厚生労働省の調査では、お酒の飲みすぎによる事故やがん・脳卒中など病気の治療費、仕事の効率の低下や人間関係の破綻などを含めた損失は約4兆円と推計されている。この状況を打開するため、アルコール健康障害対策基本法成立に向けた機運が高まっている。さらに様々な研究も始まっている。

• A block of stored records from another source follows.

#[export] Instance exEncoding : LpEncoding Headers.
Proof.
  refine {| noHeaders := emptyHeaders; wireSize := exWireSize; headerSize := exHeaderSize; headerSize_nonneg := exHeaderSize_nonneg |}.
  - done.
  - done.
  - intros s p. unfold exHeaderSize. simpl. pose proof (numSize_range (lp_sequence p) 10). lia.
  - intros s p. unfold exHeaderSize. simpl. pose proof (numSize_range (lp_fragIndex p) 3). lia.
  - intros s p. unfold exHeaderSize. simpl. pose proof (numSize_range (lp_fragCount p) 3). lia.
  - intros p b Hb. unfold exWireSize, exValueSize. destruct (bare p) eqn:E.
    + destruct (bare_header p E) as [-> _]. rewrite Hb. simpl. lia.
    + rewrite Hb. pose proof (sov_range (Z.of_nat (length b))). pose proof (sov_range (exHeaderSize p + (1 + sov (Z.of_nat (length b)) + Z.of_nat (length b)))). lia.
  - intros p b Hb. unfold exWireSize, exValueSize. destruct (bare p) eqn:E.
    + destruct (bare_header p E) as [-> _]. rewrite Hb. simpl. lia.
    + rewrite Hb. pose proof (sov_range (Z.of_nat (length b))). pose proof (sov_range (exHeaderSize p + (1 + sov (Z.of_nat (length b)) + Z.of_nat (length b)))). lia.
Defined.

#[export] Instance exCodec : LinkCodec Z Z.
Proof.
  refine {| codec_encoding := exEncoding; codec_noHeaders := eq_refl; sizeOfVarNumber := sov; MAX_NDN_PACKET_SIZE := 8800; valueSize := exValueSize;
    Block := list Z; parseBlock b := match b with [] => None | _ => Some b end; blockType b := default 0 (head b);
    NetInterest := list Z; NetData := list Z; wireInterest i := 5 :: i; wireData d := 6 :: d;
    interestOfBlock b := match b with 5 :: i => Some i | _ => None end; dataOfBlock b := match b with 6 :: d => Some d | _ => None end |}.
  - intros n Hn. unfold sov. by rewrite (proj2 (Z.ltb_lt _ _)) by lia.
  - intros n Hn. unfold sov. rewrite (proj2 (Z.ltb_ge n 253)), (proj2 (Z.ltb_lt n 65536)) by lia. done.
  - intros n Hn. unfold sov. rewrite (proj2 (Z.ltb_ge n 253)), (proj2 (Z.ltb_ge n 65536)), (proj2 (Z.ltb_lt n (2 ^ 32))) by lia. done.
  - intros n Hn. unfold sov. rewrite (proj2 (Z.ltb_ge n 253)), (proj2 (Z.ltb_ge n 65536)), (proj2 (Z.ltb_ge n (2 ^ 32))) by lia. done.
  - lia.
  - intros p. unfold exValueSize. pose proof (exHeaderSize_nonneg p). destruct (lp_fragment p) as [b|]; [|lia]. pose proof (sov_range (Z.of_nat (length b))). lia.
  - done.
  - intros a p [l Hl]. unfold exValueSize, exHeaderSize. simpl. rewrite Hl. simpl. rewrite length_app. simpl. lia.
  - intros c p. unfold exValueSize, exHeaderSize. simpl. pose proof (when_range (has (lh_congestionMark (lp_headers p))) 5). lia.
  - intros s p. simpl. unfold exHeaderSize. simpl. pose proof (when_range (has (lh_txSequence (lp_headers p))) 12). lia.
  - intros c p. simpl. unfold exHeaderSize. simpl. pose proof (when_range (has (lh_congestionMark (lp_headers p))) 5). lia.
  - intros p Hp. simpl. unfold exWireSize. by rewrite Hp.
  - intros i. exists (5 :: i). done.
  - intros d. exists (6 :: d). done.
Defined.

Definition options (reliable : bool) : Options :=
  mkOptions false true 400 true 400 500000000 reliable 3 5000000 3 false 100000000 65536 true.
Definition udp (mtu : Z) : Transport := mkTransport ON_DEMAND mtu (-1) UP (mkTransportCounters 0 0 0 0).
Definition idleQueue (now : Z) (sent : list (@LinkEvent Z Z _)) : Z := 0.
Definition interest : @NetInterest Z Z exCodec := replicate 40 7.
Definition sendIt : @LinkAction Z Z exCodec := SendInterest interest noTags.

Lemma ex_inv reliable : link_inv (newLinkService (options reliable) (udp 70)).
Proof. apply new_link_inv; simpl; [lia|lia|lia|]. right. unfold MIN_MTU. lia. Qed.

Definition turnOff : LinkParameters := mkLinkParameters None (Some false) None None None.
Definition newLink : @LinkService Z Z exCodec := newLinkService (options true) (udp 70).

(** An Interest in fragments, the timer of the first one, then reliability switched off. *)
Definition exampleRun : list (Z * @LinkAction Z Z exCodec) :=
  [(0, sendIt); (2000000000, RtoTimer 0); (2000000001, UpdateOptions false turnOff)].

Lemma exampleRun_run : exists st, link_run idleQueue newLink exampleRun st.
Proof.
  assert (possible 0 sendIt newLink) as Hp by (simpl; unfold span, fragmentCount; simpl; lia).
  destruct (link_step_ok idleQueue 0 sendIt newLink (ex_inv true) Hp) as (st1 & E1 & Hinv1 & _).
  assert (Some st1 = link_step idleQueue 0 sendIt newLink) as E1' by done.
  assert (possible 2000000000 (RtoTimer 0) st1) as Hp1.
  { assert (match link_step idleQueue 0 sendIt newLink with Some st => match m_unackedFrags (m_reliability st) !! 0 with
        Some f => match uf_rtoTimer f with Some t => (t <=? 2000000000) && (span (m_reliability st) <? 2 ^ 64) | None => false end | None => false end | None => false end = true) as H
      by (vm_compute; reflexivity).
    rewrite <-E1' in H. clear E1 E1' Hp Hinv1. simpl. destruct (m_unackedFrags (m_reliability st1) !! 0) as [f|]; [|discriminate].
    destruct (uf_rtoTimer f) as [t|] eqn:Et; [|discriminate].
    apply andb_prop in H as [H1%Z.leb_le H2%Z.ltb_lt]. split; [exists f, t; auto|exact H2]. }
  destruct (link_step_ok idleQueue _ _ st1 Hinv1 Hp1) as (st2 & E2 & Hinv2 & _).
  destruct (link_step_ok idleQueue 2000000001 (UpdateOptions false turnOff) st2 Hinv2 I) as (st3 & E3 & _).
  exists st3. eapply link_run_cons; [exact Hp|exact E1|]. eapply link_run_cons; [exact Hp1|exact E2|]. eapply link_run_cons; [exact I|exact E3|apply link_run_nil].
Qed.
(** * A shallow embedding of the wx orchestration core

    This development models the parts of [wx/orchestrator.py],
    [wx/forecaster.py] and [wx/openrouter_client.py] that build Feature
    Packs, isolate fetch failures, run the AI provider chain with its
    deterministic fallback, and aggregate worldview statistics.

    Python values that cross these functions (JSON documents, Feature Packs,
    fetcher results) are modelled by [pyval]; Python dicts keep insertion
    order, so they are association lists with unique keys.  Exceptions are
    values of [exn], and code that may raise returns [res A]. *)

From Stdlib Require Import String Ascii List ZArith QArith Qround Bool Lia.
From Stdlib Require Import Sorting.Permutation Sorting.Sorted.
Import ListNotations.

#[local] Set Warnings "-register-all".

Open Scope string_scope.

(* ------------------------------------------------------------------ *)
(** ** String builtins *)

Module Str.

(** [str.isspace()] on the code points an [ascii] can hold. *)
Definition is_space (c : ascii) : bool :=
  let n := nat_of_ascii c in
  ((9 <=? n) && (n <=? 13))%nat || ((28 <=? n) && (n <=? 32))%nat
  || (n =? 133)%nat || (n =? 160)%nat.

成増厚生病院・東京アルコール医療総合センターの垣渕洋一センター長に話を聞いた。
「アルコール依存症による問題の1つが自殺との関係です。アルコールの大量摂取によって、うつ病を発症させることがわかっており、実際、依存症患者の約40%はうつ状態です。年間3万人といわれる自殺者のうち、以前は依存症が約5%といわれていましたが、大規模調査により3分の1がアルコール依存気味の働き盛りの男性であることがわかってきました」
アルコール依存症は、ICD10国際疾病分類に基づいて診断する。
■ICD10による診断基準(アルコール・薬物関連障害の診断・治療ガイドラインを一部改変)
【A】飲酒したいという強烈な欲求(病的飲酒欲求)
【B】摂取量のコントロール障害(抑制喪失)
【C】禁断症状(いらいら・不眠・手の震えなど)
【D】摂取量が増える。耐性の増大
【E】飲酒以外の楽しみがなくなる。飲酒に一日の大部分の時間を消費する
【F】精神的・身体的問題がある有害な状況なのに断酒しない
※上記のA~Fの6項目のうち同時期に3つ以上あてはまると依存症と診断される
過去1年間のある期間、6項目のうち3つ以上当てはまると依存症と診断される。依存症になると、手の震えやイライラなどの禁断症状や肝臓障害など身体的障害、仕事や家庭の不和や喪失、経済的困窮や飲酒運転などの法律問題、最後は生きる目的を失うダメージに襲われる。